Fabio Regazzi, Consigliere nazionale PPD e Presidente USAM
Metteteci la mano sul fuoco: se il titolo dell’iniziativa riflettesse i contenuti e se gli obiettivi promessi venissero anche solo in parte raggiunti dalla proposta in votazione, questa volta mi leggereste tra i favorevoli. Come membro di una famiglia di imprenditori che si è sempre ispirata ai valori cristiani vivo ogni giorno sulla mia pelle la responsabilità nei confronti di dipendenti, apprendisti, fornitori, ambiente, società. L’iniziativa persegue proprio questo nobile obiettivo e prevede che le imprese con sede in Svizzera debbano rispettare i diritti umani e gli standard ambientali internazionali anche al di fuori del proprio paese. Giusto, ci mancherebbe. Ma allora perché, da cittadini responsabili, è del tutto controproducente sostenere una simile proposta? Almeno per 4 motivi.
1. È inapplicabile e dunque non porta effetti positivi: l’iniziativa prevede che le imprese svizzere siano responsabili delle attività di altre società, in tutte le regioni del mondo, che controllano economicamente, ma nelle quali non sono coinvolte nell'attività operativa. Lo stesso vale per i fornitori e i subfornitori e i sub-subfornitori (e i subsubsubfornitori…e così via). Non riesce il medico cantonale ad individuare tramite il contact tracing tutti i contagiati di Covid-19 in Ticino; figuriamoci dunque, per analogia, se possiamo pretendere che un’impresa svizzera riesca a controllare e a risalire a (talvolta) centinaia di sub-subfornitori all’altro capo del mondo e rispondere per le azioni di questi ultimi.
2. Altro che multinazionali, tocca anche le PMI: abilmente scelto, il titolo lascia intendere che saranno toccate solo aziende come Nestlé e Glencore, per citare due nomi. Il testo dell’iniziativa non parla mai di multinazionali ma chiama all’assurda e inapplicabile responsabilità tutte le imprese svizzere, comprese le PMI che ne costituiscono il 99% del totale. Se è impossibile per le grandi imprese assumersi gli ingenti oneri per ossequiare le esigenze dell’iniziativa, come potrà farlo la piccola impresa svizzera attiva, ad esempio, nella produzione di cioccolato e i cui sub-subfornitori nemmeno conosce?
3. È eccessiva e unica al mondo: l’apice dell’estremismo del testo in votazione riguarda l’inversione dell’onere della prova. Ciò significa che dall’estero chiunque – e gli avvocati stranieri stanno già gongolando – può intentare causa ad un’impresa svizzera per un presunto abuso da parte di un suo fornitore all’altro capo del mondo (ad esempio una presunta discriminazione salariale tra uomini e donne o un’altrettanto presunta violazione di norme ambientali).

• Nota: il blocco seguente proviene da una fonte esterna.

(** A waiter is taken off the list and unblocked. *)
Lemma waits_unblock c c' sw w l l' k :
  good (sched c) -> waits c l -> w :: l' ≡ₚ l ->
  sched_step (sched c) (Unblock w) = Some (sw, sched c') ->
  contexts c' = <[running c := k]> (contexts c) -> waits c' l'.
Proof.
  intros Hg Hw Hperm Hs Hc.
  assert (w ∈ l) as Hin by (rewrite <-Hperm; by left).
  destruct Hw as [Hnd Hw]. pose proof Hnd as Hnd'. rewrite <-Hperm in Hnd'. apply NoDup_cons in Hnd' as [Hnw Hnd'].
  apply (waits_step c c' (Unblock w) sw l l' k); try done.
  - apply parked_not_delayed. by apply (waits_elem c l w (conj Hnd Hw)).
  - intros j Hj. rewrite <-Hperm. by right.
  - by intros j [= <-].
Qed.

(** The code of a task calls the scheduler. *)
Lemma waits_sys c c' o sw l k :
  good (sched c) -> waits c l -> disciplined c (Sys o) -> inside User = false ->
  sched_step (sched c) o = Some (sw, sched c') ->
  contexts c' = <[running c := k]> (contexts c) -> waits c' l.
Proof.
  intros Hg Hw (Ho & Hres & Ht) Hu Hs Hc.
  apply (waits_step c c' o sw l l k); try done; [apply Hw|].
  intros j Hj Hin. destruct (waits_elem c l j Hw Hin) as [_ Hj']. rewrite (Ht j Hj) in Hj'. congruence.
Qed.
End Waiting.

Lemma good_sys c o sw s' :
  good (sched c) -> disciplined c (Sys o) -> sched_step (sched c) o = Some (sw, s') -> good s'.
Proof. intros Hg (Ho & Hres & _) Hs. by apply (good_step (sched c) o sw). Qed.

Lemma good_block s sw s' : good s -> sched_step s Block = Some (sw, s') -> good s'.
Proof. intros Hg Hs. by apply (good_step s Block sw). Qed.

Lemma good_unblock s w sw s' :
  good s -> parked s w -> sched_step s (Unblock w) = Some (sw, s') -> good s'.
Proof. intros Hg Hp Hs. apply (good_step s (Unblock w) sw); try done. by apply parked_not_delayed. Qed.

(** ** Programs that keep a discipline on the methods too *)

Context (method_ok : config R F V -> M -> Prop).

Inductive reachable (r : R) : config R F V -> Prop :=
  | at_boot : reachable r (boot r)
  | after_step c i c' :
      reachable r c -> disciplined c i ->
      (forall m, i = Invoke m -> method_ok c m) ->
      kstep c i = Next c' -> reachable r c'.

(** The states that disciplined programs can go on to from [c]. *)
Inductive continues (c : config R F V) : config R F V -> Prop :=
  | so_far : continues c c
  | one_more c1 i c2 :
      continues c c1 -> disciplined c1 i ->
      (forall m, i = Invoke m -> method_ok c1 m) ->
      kstep c1 i = Next c2 -> continues c c2.

Lemma continues_reachable r c c' : reachable r c -> continues c c' -> reachable r c'.
Proof. intros Hc. induction 1; [done|]. by eapply after_step. Qed.

Lemma boot_good r : good (sched (boot r : config R F V)).
Proof.
  destruct (reachable_ok _ sched_new) as [H1 H2]. split; [done|]. split; [done|].
  intros x Hx. by apply elem_of_nil in Hx.
Qed.

(** ** Checking a run *)

Definition respectsb (s : t) (o : sched_op) : bool :=
  match o with
  | Delay n | Tick n => tick_count_ s + n <? 2 ^ 32
  | Unblock i | Suspend i | Delete i => negb (delayed (task s i))
  | _ => true
  end.

Definition in_user_code (k : continuation F) : bool := match k with User => true | _ => false end.

Definition disciplinedb (c : config R F V) (i : input M) : bool :=
  match i with
  | Go => true
  | Invoke _ => negb (running c =? INVALID_TASK)%nat
  | Sys o => op_okb (sched c) o && respectsb (sched c) o &&
             match touched o with Some j => in_user_code (doing c j) | None => true end
  end.

Lemma disciplinedb_ok c i : disciplinedb c i = true -> disciplined c i.
Proof.
  destruct i as [|m|o]; cbn [disciplinedb disciplined]; [done|by intros ?%negb_true_iff%Nat.eqb_neq|].
  intros [[H1%op_okb_ok H2]%andb_true_iff H3]%andb_true_iff. split; [done|]. split.
  - destruct o; cbn in *; try done; try lia; by apply negb_true_iff.
  - intros j Ej. rewrite Ej in H3. unfold in_user_code in H3. by destruct (doing c j).
Qed.

(** Every step of the run is disciplined. *)
Fixpoint run_disciplined (mok : config R F V -> M -> bool) (c : config R F V)
    (inputs : list (input M)) : bool :=
  match inputs with
  | [] => true
  | i :: inputs =>
      disciplinedb c i && match i with Invoke m => mok c m | _ => true end &&
      match kstep c i with Next c' => run_disciplined mok c' inputs | _ => true end
  end.

Lemma krun_reachable mok r c c' inputs :
  (forall c m, mok c m = true -> method_ok c m) ->
  run_disciplined mok c inputs = true -> krun c inputs = Next c' ->
  reachable r c -> reachable r c'.
Proof.
  intros Hmok. revert c. induction inputs as [|i inputs IH]; intros c Hd Hk Hr; cbn in *.
  - by injection Hk as <-.
  - apply andb_true_iff in Hd as [[H1 H2]%andb_true_iff H3].
    destruct (kstep c i) as [c1| |] eqn:E; [|done|done].
    apply (IH c1 H3 Hk). eapply after_step; [done|by apply disciplinedb_ok| |done].
    intros m ->. by apply Hmok.
Qed.

Definition run_config (c : config R F V) (inputs : list (input M)) : config R F V :=
  match krun c inputs with Next c' => c' | _ => c end.

Lemma run_config_reachable mok r inputs :
  (forall c m, mok c m = true -> method_ok c m) ->
  run_disciplined mok (boot r) inputs = true ->
  (match krun (boot r) inputs with Next _ => true | _ => false end) = true ->
  reachable r (run_config (boot r) inputs).
Proof.
  intros Hm Hd Hk. unfold run_config. destruct (krun (boot r) inputs) as [c'| |] eqn:E; try done.
  apply (krun_reachable mok r (boot r) c' inputs); try done. constructor.
Qed.

End Discipline.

L’inversione dell’onere della prova – una prima a livello mondiale – non impone a colui che fa causa di portare le prove ma prevede che l’impresa elvetica debba dimostrare di aver assolto tutti gli obblighi di diligenza. Assurdo.
4. È una proposta anti-svizzera. Oltre ad essere estrema e dunque controproducente – cosa che è in contraddizione con l’approccio rigoroso ma equilibrato tipicamente svizzero – l’iniziativa impone l’applicazione del nostro diritto ad altri paesi, il cui sistema giudiziario è ritenuto dagli iniziativisti non all’altezza. In questo modo l’iniziativa aggira il sistema giudiziario di questi paesi chiamando alle responsabilità in Svizzera le imprese o i loro fornitori che hanno commesso reati all’estero.
Particolarmente grave: gli iniziativisti e alcune frange della nostra chiesa cattolica tentano di spaccare la società in buoni e cattivi, lasciando intendere che gli ultimi sono coloro che si oppongono alla proposta radicale. È vero il contrario: è stato elaborato dal Parlamento un controprogetto efficace e tra i più rigidi al mondo per contrastare le poche “pecore nere” tra le imprese ma preservare e incoraggiare l’attività delle migliaia di aziende elvetiche che contribuiscono al progresso nei paesi in via di sviluppo. Non lasciamoci condizionare dal titolo ingannevole di questa iniziativa che persegue un obiettivo condivisibile proponendo soluzioni controproducenti. Il 29 novembre votiamo NO, ciò che consentirà di far entrare in vigore il controprogetto adottato dalle Camere federali che prevede comunque un inasprimento delle normative per le aziende svizzere che operano all’estero.